How it Works (Mechanism of Action)
Ketorolac tromethamine exerts its potent analgesic, anti-inflammatory, and antipyretic effects primarily through the inhibition of prostaglandin synthesis. It achieves this by reversibly inhibiting cyclooxygenase (COX) enzymes, specifically both COX-1 and COX-2 isoforms, though it is considered a non-selective NSAID. Inhibition of COX-1 reduces the production of prostaglandins that protect the gastric mucosa, maintain renal blood flow, and support platelet aggregation, explaining many of its gastrointestinal, renal, and bleeding-related side effects.
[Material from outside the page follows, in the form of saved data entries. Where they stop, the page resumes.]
(** * SignerAgent (src/agent.ts): request routing, response correlation and
    delegation caching.

    The agent answers [call], [query], [readState] and
    [createReadStateRequest] either with a delegation identity over the
    underlying HTTP agent, or through an external signer whose certified
    answer is parked in [readStateResponses] until it is read back.

    The class is embedded as functions in a state-and-exception monad over a
    heap that holds the two private collections of the instance, the
    contents of the key/value stores, the state of the outside world and
    the list of calls made to the collaborators. *)

From Stdlib Require Import ZArith List String Lia.
From Stdlib Require Import Strings.Byte.
From stdpp Require Import base option gmap sets list strings.

Local Open Scope string_scope.

(** ** Byte buffers and principals *)

(** [ArrayBuffer] / [Uint8Array]. *)
Abbreviation Bytes := (list Byte.byte).

#[global] Instance byte_eq_decision : EqDecision Byte.byte := Byte.byte_eq_dec.

Definition byte_val (b : Byte.byte) : Z := Z.of_N (Byte.to_N b).

(** [compare] of @dfinity/agent on two buffers: the difference of the
    lengths when they differ, else the difference of the first two bytes
    that differ, else 0. *)
Fixpoint compare_same_length (u1 u2 : Bytes) : Z :=
  match u1, u2 with
  | x :: u1', y :: u2' =>
      if decide (x = y) then compare_same_length u1' u2'
      else byte_val x - byte_val y
  | _, _ => 0
  end.

Definition compare (b1 b2 : Bytes) : Z :=
  if decide (length b1 = length b2) then compare_same_length b1 b2
  else Z.of_nat (length b1) - Z.of_nat (length b2).

(** A principal is its byte array. *)
Record Principal := mkPrincipal { principal_arr : Bytes }.

#[global] Instance Principal_eq_decision : EqDecision Principal.
Proof. solve_decision. Defined.
Lemma z_placeholder_expands_in_place_witness :
  exists names,
    (project Sample.env (PDataFrame Sample.df5) Sample.origin None
             {["F" := Scalar (SStr "pzqyx")]}).1
      = Ok (Some (mkDataFrame names [replicate 7 (SFloat "0.0")])) /\
    length names = length (map SStr (chars "pzqyx")) - 1
                   + (length (columns Sample.df5) - 2) /\
    (forall j, j < length (columns Sample.df5) - 2 ->
       names !! (1 + j) = columns Sample.df5 !! (2 + j)) /\
    (forall k, k <> 1 ->
       names !! (if decide (k < 1) then k
                 else k + (length (columns Sample.df5) - 3)) =
       if decide (k = 4) then columns Sample.df5 !! 0
       else if decide (k = 3) then columns Sample.df5 !! 1
       else map SStr (chars "pzqyx") !! k).
Proof.
  refine (z_placeholder_expands_in_place Sample.env Sample.df5 Sample.origin
            {["F" := Scalar (SStr "pzqyx")]} (map SStr (chars "pzqyx"))
            4 3 1 [replicate 7 (SFloat "0.0")] _ _ _ _ _ _ _ _).
  - reflexivity.
  - reflexivity.
  - reflexivity.
  - reflexivity.
  - reflexivity.
  - simpl. lia.
  - reflexivity.
  - reflexivity.
Defined.

(** C1 (as the code behaves): for a table with N >= 2 columns, without
    "G" and without [outfile], once the module has run and the file has
    been read, the returned table has [length spec + N - 3] columns, which
    is the length of the column spec exactly when N = 3; its first two
    names are the input's first two when the spec starts with "x" then
    "y"; and in general the input's first name sits where "x" ends up and
    the second where "y" ends up: at the letter's own index when it
    precedes "z", and N - 3 places further when it follows "z". *)
Theorem table_column_count env df center kwargs spec i_x i_y i_z rows :
  kwargs !! "G" = None ->
  flag_spec kwargs = Ok spec ->
  PyList.find_str "x" spec = Some i_x ->
  PyList.find_str "y" spec = Some i_y ->
  PyList.find_str "z" spec = Some i_z ->
  2 <= length (columns df) ->
  (execute env (PDataFrame df) (Some (tmpfile_name env))
     (set_center center kwargs)).1 = Ok tt ->
  read_csv env (tmpfile_name env) TAB
    (z_expansion spec i_x i_y i_z (columns df)) = inr rows ->
  exists table,
    (project env (PDataFrame df) center None kwargs).1 = Ok (Some table) /\
    length (columns table) = length spec + length (columns df) - 3 /\
    (length (columns table) = length spec <-> length (columns df) = 3) /\
    (i_x = 0 -> i_y = 1 ->
     columns table !! 0 = columns df !! 0 /\
     columns table !! 1 = columns df !! 1) /\
    columns table
      !! (if decide (i_x < i_z) then i_x
          else i_x + (length (columns df) - 2) - 1) = columns df !! 0 /\
    columns table
      !! (if decide (i_y < i_z) then i_y
          else i_y + (length (columns df) - 2) - 1) = columns df !! 1.
Proof.
  intros HG HF Hx Hy Hz Hlen Hok Hread.
  exists (mkDataFrame (z_expansion spec i_x i_y i_z (columns df)) rows).
  rewrite (project_table_result _ _ _ _ _ _ _ _ _ HG HF Hx Hy Hz Hlen Hok Hread).
  pose proof (find_str_distinct "x" "y" _ _ _ ltac:(done) Hx Hy) as Hxy.
  pose proof (find_str_distinct "x" "z" _ _ _ ltac:(done) Hx Hz) as Hxz.
  pose proof (find_str_distinct "y" "z" _ _ _ ltac:(done) Hy Hz) as Hyz.
  apply find_str_lt in Hx, Hy, Hz. cbn [fst columns].
  split; [reflexivity|]. rewrite z_expansion_length by lia.
  split; [reflexivity|]. split; [lia|].
  pose proof (z_expansion_other spec i_x i_y i_z (columns df) i_x
                Hxy Hx Hy Hz Hlen Hxz) as Hfirst.
  pose proof (z_expansion_other spec i_x i_y i_z (columns df) i_y
                Hxy Hx Hy Hz Hlen Hyz) as Hsecond.
  destruct (decide (i_x = i_x)) as [_|]; [|done].
  destruct (decide (i_y = i_x)) as [|_]; [congruence|].
  destruct (decide (i_y = i_y)) as [_|]; [|done].
  split; [|by split].
  intros -> ->.
  destruct (decide (0 < i_z)); [|lia].
  destruct (decide (1 < i_z)); [|lia]. by split.
Qed.

Lemma table_column_count_witness :
  exists table,
    (project Sample.env (PDataFrame Sample.df3) Sample.origin None ∅).1
      = Ok (Some table) /\
    length (columns table)
      = length (map SStr (chars "xyzpqrs")) + length (columns Sample.df3) - 3 /\
    (length (columns table) = length (map SStr (chars "xyzpqrs"))
       <-> length (columns Sample.df3) = 3) /\
    (0 = 0 -> 1 = 1 ->
     columns table !! 0 = columns Sample.df3 !! 0 /\
     columns table !! 1 = columns Sample.df3 !! 1) /\
    columns table
      !! (if decide (0 < 2) then 0
          else 0 + (length (columns Sample.df3) - 2) - 1)
      = columns Sample.df3 !! 0 /\
    columns table
      !! (if decide (1 < 2) then 1
          else 1 + (length (columns Sample.df3) - 2) - 1)
      = columns Sample.df3 !! 1.
Proof.
  refine (table_column_count Sample.env Sample.df3 Sample.origin ∅
            (map SStr (chars "xyzpqrs")) 0 1 2
            [replicate 7 (SFloat "0.0")] _ _ _ _ _ _ _ _).
  - reflexivity.
  - reflexivity.
  - reflexivity.
  - reflexivity.
  - reflexivity.
  - simpl. lia.
  - reflexivity.
  - reflexivity.
Defined.

(** C1 as stated fails.  A table with two columns under the default spec
    "xyzpqrs" comes back with six columns, not seven; and under the flags
    "yxz" a table with columns lon, lat, depth comes back with lat, lon as
    its first two names. *)
Lemma table_column_count_counterexample :
  (exists table,
     (project Sample.env (PDataFrame Sample.df2) Sample.origin None ∅).1
       = Ok (Some table) /\
     flag_spec ∅ = Ok (map SStr (chars "xyzpqrs")) /\
     length (columns table) = 6 /\
     length (map SStr (chars "xyzpqrs")) = 7) /\
  (exists table,
     (project Sample.env (PDataFrame Sample.df3) Sample.origin None
              {["F" := Scalar (SStr "yxz")]}).1 = Ok (Some table) /\
     columns Sample.df3 = [SStr "lon"; SStr "lat"; SStr "depth"] /\
     columns table = [SStr "lat"; SStr "lon"; SStr "depth"]).
Proof.
  split.
  - eexists. split; [vm_compute; reflexivity|]. by repeat split.
  - eexists. split; [vm_compute; reflexivity|]. by repeat split.
Qed.

(** ** The session block, case by case *)

Lemma snd_bind {A B} (m : M A) (k : A -> M B) :
  (bind m k).2 = m.2 ++ match m.1 with Ok a => (k a).2 | Raise _ => [] end.
Proof.
  destruct m as [[a|e] t]; [rewrite bind_Ok|rewrite bind_Raise];
    cbn [fst snd]; [reflexivity|by rewrite app_nil_r].
Qed.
Inhibition of COX-2 reduces the production of prostaglandins involved in inflammation and pain signaling pathways. By decreasing prostaglandin levels at the site of tissue injury and in the central nervous system, ketorolac effectively diminishes the sensation of pain and reduces inflammatory responses. Unlike opioid analgesics, ketorolac does not bind to opioid receptors, nor does it cause respiratory depression, physical dependence, or tolerance.